Many fans would like to be rescued by SUNSET BEACH's lifeguard Michael, but what reels in actor Jason George?
BEACH or POOL: I'm a beach boy.
WOMEN or GIRLS: I'm looking for a full-grown lady - not a work in progress.
ROSIE or OPRAH: Oprah. Oh, to be Stedman!
TARTAR CONTROL or WHITENING: in the '90s you can get it all in one tube.
BREAST or LEG: Breast... we are talking about chicken, right?
ER or CHICAGO HOPE: ER. It's the drama of everyday life.

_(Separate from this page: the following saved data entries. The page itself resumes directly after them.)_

Lemma one_end_lf sc hs idx (close sized : bool) n cl u :
  reply_code sc -> 0 <= n -> n + 1 <= mx ->
  (if sized then 0 < cl < ULLONG_MAX else cl = ULLONG_MAX) ->
  one Byte.x0a (head_parser (response_line sc) s_headers_almost_done hs idx (reply_flags close sized) n cl) u =
  Some (false, head_parser (response_line sc) (if sized then s_body_identity else s_body_identity_eof) hs idx
                 (reply_flags close sized) 0 cl, u).
Proof.
  intros Hsc Hn Hle Hcl. apply one_in_headers; [reflexivity | done | done |]. apply ok_reexecute. reduce.
  cbn [switch]. unfold case_s_headers_almost_done. repeat ok_step.
  change (uchar Byte.x0a =? LF) with true. cbn [negb STRICT_CHECK]. repeat ok_step.
  assert (forall p, hp_flags p = reply_flags close sized -> hp_status_code p = sc ->
    hp_type p = HTTP_RESPONSE -> hp_uses_transfer_encoding p = false -> hp_content_length p = ULLONG_MAX ->
    http_message_needs_eof p = true) as Heof.
  { intros p Hf Hs Ht Hu Hl. unfold http_message_needs_eof, has_flag. rewrite Hs, Ht, Hu, Hl, Hf.
    unfold reply_code in Hsc. repeat (apply elem_of_cons in Hsc as [-> | Hsc]; [by destruct close, sized |]).
    by apply elem_of_nil in Hsc. }
  unfold reply_code in Hsc. destruct close, sized;
    repeat first [ok_step | apply ok_reexecute; reduce
      | progress (cbn [switch]; unfold case_s_headers_done, call_headers_complete, reset_nread)
      | match goal with
        | |- context [upgrade_requested ?p] => change (upgrade_requested p) with false
        | |- context [STRICT_CHECK (negb (?c =? LF))] => change (c =? LF) with true; cbn [negb STRICT_CHECK]
        end];
    cbn [andb]; repeat match goal with |- context [if has_flag ?f ?p then _ else _] =>
      change (has_flag f p) with false end; cbv iota.
  1, 3: rewrite (proj2 (Z.eqb_neq cl 0)), (proj2 (Z.eqb_neq cl ULLONG_MAX)) by lia; cbn [negb].
  3, 4: subst cl; rewrite Heof by done; cbn [negb]; cbv beta iota delta [Z.eqb ULLONG_MAX].
  all: repeat ok_step; finish (@None data_for).
Qed.
Lemma reads_version ma mi w st hs idx n u :
  url_end st = true -> 0 <= n -> n + Z.of_nat (length version_text) <= mx ->
  reads mx version_text (line_parser ma mi w st hs idx n) u
    (head_parser w s_header_field_start hs idx 0 (n + Z.of_nat (length version_text)) ULLONG_MAX) u.
Proof.
  intros Hst Hn Hle. change (length version_text) with 11%nat in *.
  replace (n + Z.of_nat 11) with (n + 1 + 1 + 1 + 1 + 1 + 1 + 1 + 1 + 1 + 1 + 1) by lia.
  eapply reads_cons; [apply (one_url_space mx mx_ok); [done | lia..] |].
  eapply reads_cons; [apply (one_H mx mx_ok); lia |].
  eapply reads_cons; [apply (one_T mx mx_ok); lia |].
  eapply reads_cons; [apply (one_TT mx mx_ok); lia |].
  eapply reads_cons; [apply (one_P mx mx_ok); lia |].
  eapply reads_cons; [apply (one_slash mx mx_ok); lia |].
  eapply reads_cons; [apply (one_major mx mx_ok); lia |].
  eapply reads_cons; [apply (one_dot mx mx_ok); lia |].
  eapply reads_cons; [apply (one_minor mx mx_ok); lia |].
  eapply reads_cons; [apply (one_line_cr mx mx_ok); lia |].
  apply reads_one, (one_line_lf mx mx_ok); lia.
Qed.

Definition first_line_text (me : http_method) (url : text) : text := method_text me ++ url ++ version_text.
(* ===== verification/HttpMainTheorems.v ===== *)
(** * HttpMainTheorems: what the demo does

    Forms: the regular expression finds the fields of a form, and only words.  Files: a
    GET request is answered with the file it names, and the client reads that file.
    Connections of the database: none is lost, none is reserved. *)

From S2P Require Import Prelude.
From S2P Require Import HttpTables.
From S2P Require Import HttpParser.
From S2P Require Import HttpMonad.
From S2P Require Import HttpExec.
From S2P Require Import HttpInvariant.
From S2P Require Import HttpSplit.
From S2P Require Import HttpChunking.
From S2P Require Import Cpp.
From S2P Require Import Buffer.
From S2P Require Import TcpConnection.
From S2P Require Import TcpSafety.
From S2P Require Import EventLoop.
From S2P Require Import Logger.
From S2P Require Import HttpServer.
From S2P Require Import HttpServerTheorems.
From S2P Require Import HttpChunkingTheorems.
From S2P Require Import HttpRead.
From S2P Require Import HttpReadLines.
From S2P Require Import HttpReplyTheorems.
From S2P Require Import HttpMain.
From stdpp Require Import gmap list.
Local Open Scope Z_scope.

(** ** Words *)

Definition word (l : text) : Prop := l <> [] /\ forallb is_word l = true.

Lemma word_run_take l n : (n <= word_run l)%nat -> forallb is_word (take n l) = true.
Proof.
  revert n. induction l as [| b l IH]; intros [| n]; simpl; try done; try lia.
  destruct (is_word b); [| lia]. intros Hn. apply IH. lia.
Qed.
Lemma word_run_le l : (word_run l <= length l)%nat.
Proof. induction l as [| b l IH]; simpl; [done |]. destruct (is_word b); lia. Qed.

(** What follows a word does not continue it. *)
Definition ends (rest : text) : Prop := word_run rest = 0%nat.
Lemma word_run_app l rest : forallb is_word l = true -> ends rest -> word_run (l ++ rest) = length l.
Proof.
  intros Hl Hr. induction l as [| b l IH]; [exact Hr |]. simpl in *. boolify.
  match goal with H : is_word b = true |- _ => rewrite H end. f_equal. by apply IH.
Qed.

Lemma match_groups_words n l f v k :
  (n <= word_run l)%nat -> match_groups n l = Some (f, v, k) -> word f /\ word v /\ (0 < k)%nat.
Proof.
  induction n as [| n IH]; intros Hn; [done |]. cbn [match_groups].
  assert (match_groups n l = Some (f, v, k) -> word f /\ word v /\ (0 < k)%nat) as Hback by (intros H; apply IH; [lia | done]).
  destruct (l !! S n) as [b |] eqn:Hb; [| exact Hback].
  destruct (_ && _) eqn:Hc; [| exact Hback]. intros [= <- <- <-]. boolify. split_and!.
  - split; [| by apply word_run_take]. intros He. apply (f_equal length) in He.
    rewrite length_take in He. pose proof (word_run_le l). change (@length Byte.byte []) with 0%nat in He. lia.
  - split; [| by apply word_run_take]. intros He. apply (f_equal length) in He.
    rewrite length_take in He. pose proof (word_run_le (drop (S (S n)) l)).
    change (@length Byte.byte []) with 0%nat in He. lia.
  - lia.
Qed.

Lemma matches_words fuel l : Forall (fun m => word m.1 /\ word m.2) (matches fuel l).
Proof.
  revert l. induction fuel as [| fuel IH]; intros l; [constructor |]. cbn [matches].
  destruct (match_at l) as [[[f v] n] |] eqn:Hm.
  - constructor; [| apply IH]. apply match_groups_words in Hm as (Hf & Hv & _); done.
  - destruct l; [constructor | apply IH].
Qed.

(** ** Forms *)

Definition field (kv : text * text) : text := kv.1 ++ bytes "=" ++ kv.2.
(** The fields with [&] between them, as a browser sends them. *)
Fixpoint form (l : list (text * text)) : text :=
  match l with
  | [] => []
  | kv :: l => field kv ++ match l with [] => [] | _ => bytes "&" ++ form l end
  end.
Definition words (l : list (text * text)) : Prop := Forall (fun kv => word kv.1 /\ word kv.2) l.
(** The last value of a field is kept. *)
Definition form_map (l : list (text * text)) (post : gmap text text) : gmap text text :=
  fold_left (fun post kv => <[kv.1 := kv.2]> post) l post.

Lemma match_field kv rest :
  word kv.1 -> word kv.2 -> ends rest ->
  match_at (field kv ++ rest) = Some (kv.1, kv.2, length (field kv)).
Proof.
  destruct kv as [k v]. unfold field. cbn [fst snd]. intros [Hk1 Hk2] [Hv1 Hv2] Hr. rewrite <- !app_assoc.
  unfold match_at. rewrite word_run_app by done. destruct k as [| b k]; [done |].
  cbn [length match_groups]. change (S (length k)) with (length (b :: k)).
  rewrite (lookup_app_r (b :: k)), Nat.sub_diag by done. cbn [lookup list_lookup].
  replace (drop (S (length (b :: k))) ((b :: k) ++ bytes "=" ++ v ++ rest)) with (v ++ rest).
  2: { rewrite app_assoc. replace (S (length (b :: k))) with (length ((b :: k) ++ bytes "="))
         by (rewrite length_app; simpl; lia). by rewrite drop_app_length. }
  rewrite word_run_app by done. destruct v as [| c v]; [done |].
  replace ((uchar Byte.x3d =? "="%ch) && (0 <? length (c :: v))%nat) with true by reflexivity.
  rewrite take_app_length, take_app_length. do 2 f_equal. rewrite !length_app. simpl. lia.
Qed.

Lemma match_none b l : is_word b = false -> match_at (b :: l) = None.
Proof. intros Hb. unfold match_at. simpl. by rewrite Hb. Qed.
(** * Recording manager of the Isaac Sim LLM assistant

    A shallow embedding of
    [isaacsim/llm/assistant/recording_manager.py]: the session lifecycle
    ([start_recording], [stop_recording], [get_recording_status],
    [get_recordings]) and the periodic sampler ([_recording_loop],
    [_capture_frame_data] and the three category callbacks).
    With it come the module's process-wide instance
    ([get_recording_manager]) and the handlers of the recording panel in
    [isaacsim/llm/assistant/extension.py] that call the manager.

    Conventions.
    - Python floats that hold times ([time.time()], durations, simulation
      time) are exact rationals [Q], in seconds.
    - Python ints ([capture_frequency], the loop's [frame_count]) are [Z];
      [//] and [%] are [Z.div] and [Z.modulo] (both floor towards minus
      infinity, as Python does) with the [ZeroDivisionError] written out.
    - The dictionaries with a fixed set of keys are records; the empty
      dictionary [{}] that the code uses as a fallback has its own
      constructor.
    - Exceptions are values: a computation returns [Return a] or
      [Raise e] together with the store as it was mutated up to that
      point, because a Python [except] clause does not roll back
      attribute assignments or file writes.
    - The host (clock, timeline, USD context, storage faults) is read
      from a [Host] snapshot; scheduling on the event loop
      ([asyncio.ensure_future]) and [carb] logging are taken to succeed. *)

From Stdlib Require Import List String Ascii Bool ZArith NArith QArith Qround Lia Lqa.
From Stdlib Require Import Sorted Permutation.
Import ListNotations.

Local Open Scope list_scope.
Local Open Scope string_scope.

(** ** Exceptions and outcomes *)

Inductive Exn : Type :=
| ZeroDivisionError
| TypeError
| ValueError
| KeyError (key : string)
| OSError (path : string)
| HostError (api : string).
(** The leaves of a schema, in order: key and kind.  The leaves of an
    optional field are those of its inner schema. *)
Fixpoint leaves (schema : SchemaNode) : list (string * Kind) :=
  match schema with
  | Constructor _ fields => flat_map leaves fields
  | BytesField key => [(key, KBytes)]
  | IntField key => [(key, KInt)]
  | OptionalField _ _ inner => leaves inner
  end.

Definition keys (schema : SchemaNode) : list string := (leaves schema).*1.

(** A key is present in a table. *)
Definition holds (params : DatumParameters) (key : string) : bool :=
  match params !! key with
  | Some _ => true
  | None => false
  end.

(** Modelled from the spec: [push] ([pushParameters] of the absent
    [DefinitionBuilder]) walks the schema; a constructor keeps its tag and
    recurses positionally into its children, a leaf looks its key up in the
    parameters and fails with [MissingParameter] when it is absent and the
    field is not optional.  An optional field whose key is absent becomes
    the [none] variant with no children; when the key is present it becomes
    [some] around the inner schema pushed in turn.  The spec speaks of the
    key of the field; where the inner schema has several leaves, the field
    is absent when the table holds none of their keys. *)
Fixpoint push (schema : SchemaNode) (params : DatumParameters) : Result EncodedDatum :=
  match schema with
  | Constructor tag fields =>
      children ← mapR (fun field => push field params) fields;
      mret (DConstr tag children)
  | BytesField key | IntField key =>
      match params !! key with
      | Some v => Ok (leaf v)
      | None => Err (MissingParameter key)
      end
  | OptionalField none some inner =>
      if existsb (holds params) (keys inner)
      then child ← push inner params; mret (DConstr some [child])
      else Ok (DConstr none [])
  end.
(** The calls the idle slice of an iteration made are those the interface
    returned for some interval, room flag and world. *)
Lemma iteration_calls (l : LoopState W) :
  exists i r w,
    it_calls (fst (fst (iteration env l))) =
      snd (fst (interface_onIdleCpu env i r w)) /\
    it_result (fst (fst (iteration env l))) =
      fst (fst (interface_onIdleCpu env i r w)) /\
    world (snd (dispatchPhase env l)) = w.
Proof.
  exists (intervalT (snd (dispatchPhase env l))),
         (isRoomInBuffer (sched (snd (dispatchPhase env l)))),
         (world (snd (dispatchPhase env l))).
  destruct (iteration_cases env l) as [(Hr & _ & E)|[(Hr & _ & E)|(Hr & E)]];
    rewrite E; simpl; rewrite Hr; auto.
Qed.

(** An iteration that ends with the exit flag set is the last one, and it
    does not sleep. *)
Lemma loop_exits_when_flag_set (fuel : nat) (l : LoopState W) :
  _doExit (sched l) = false ->
  _doExit (sched (snd (fst (iteration env l)))) = true ->
  loop env (S (S fuel)) l =
    ([fst (fst (iteration env l))], snd (fst (iteration env l)), true) /\
  it_slept (fst (fst (iteration env l))) = None.
Proof.
  intros Hrun Hx. split.
  - destruct (loop_step env (S fuel) l Hrun) as [[_ E]|[_ E]]; [exact E|].
    rewrite E. simpl. rewrite Hx. reflexivity.
  - destruct (iteration_cases env l) as [(_ & _ & E)|[(_ & Hn & E)|(_ & E)]];
      rewrite E in *; simpl in *; try reflexivity.
    congruence.
Qed.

There was an episode of CHICAGO HOPE where someone dropped a heart during surgery.
CHRISTMAS or NEW YEAR'S: New Year's. You can pretend like the past year never happened.
BERT or ERNIE: Ernie. He laughed at everything. Bert was a grump with a pointy head.
SPICY or MILD: Spicy. I like most things in extreme.
NATURAL BREAST or IMPLANTS: I only like [California's] Silicone Valley for computer software.
SILK or COTTON: When I wear silk, I have a big, stupid smile on my face.
BATH or SHOWER: Shower. I'm usually on the run.
RAP or ROCK: There's more of a raw edge to rap.
SALT or PEPPER: Salt. As a kid, I actually ate straight salt.
BASKETBALL or FOOTBALL: Basketball is all about skill and teamwork at the same time.
DIET or REGULAR Regular. Let everyone else watch my figure.
BOARD or BODY SURF: Body -- I'm a sensual kind of man who needs to feel the ocean on my body.
ELEVATOR or STAIRS: Stairs. Elevators are too slow.
SIX MILLION DOLLAR MAN or BIONIC WOMAN: I wanted to be the Six Million Dollar Man as a child. I learned how to raise each eyebrow independently, just like Lee Majors.
SPEARMINT or PEPPERMINT: Spearmint. It's all about wintery, fresh breath.
CALL or WRITE: Call. I'm too spontaneous for letters.
MARINARA or ALFREDO: Alfredo. I'm a thick sauce kind of guy.
SUNRISE or SUNSET: Sunrises. They're the perfect end to a perfect night.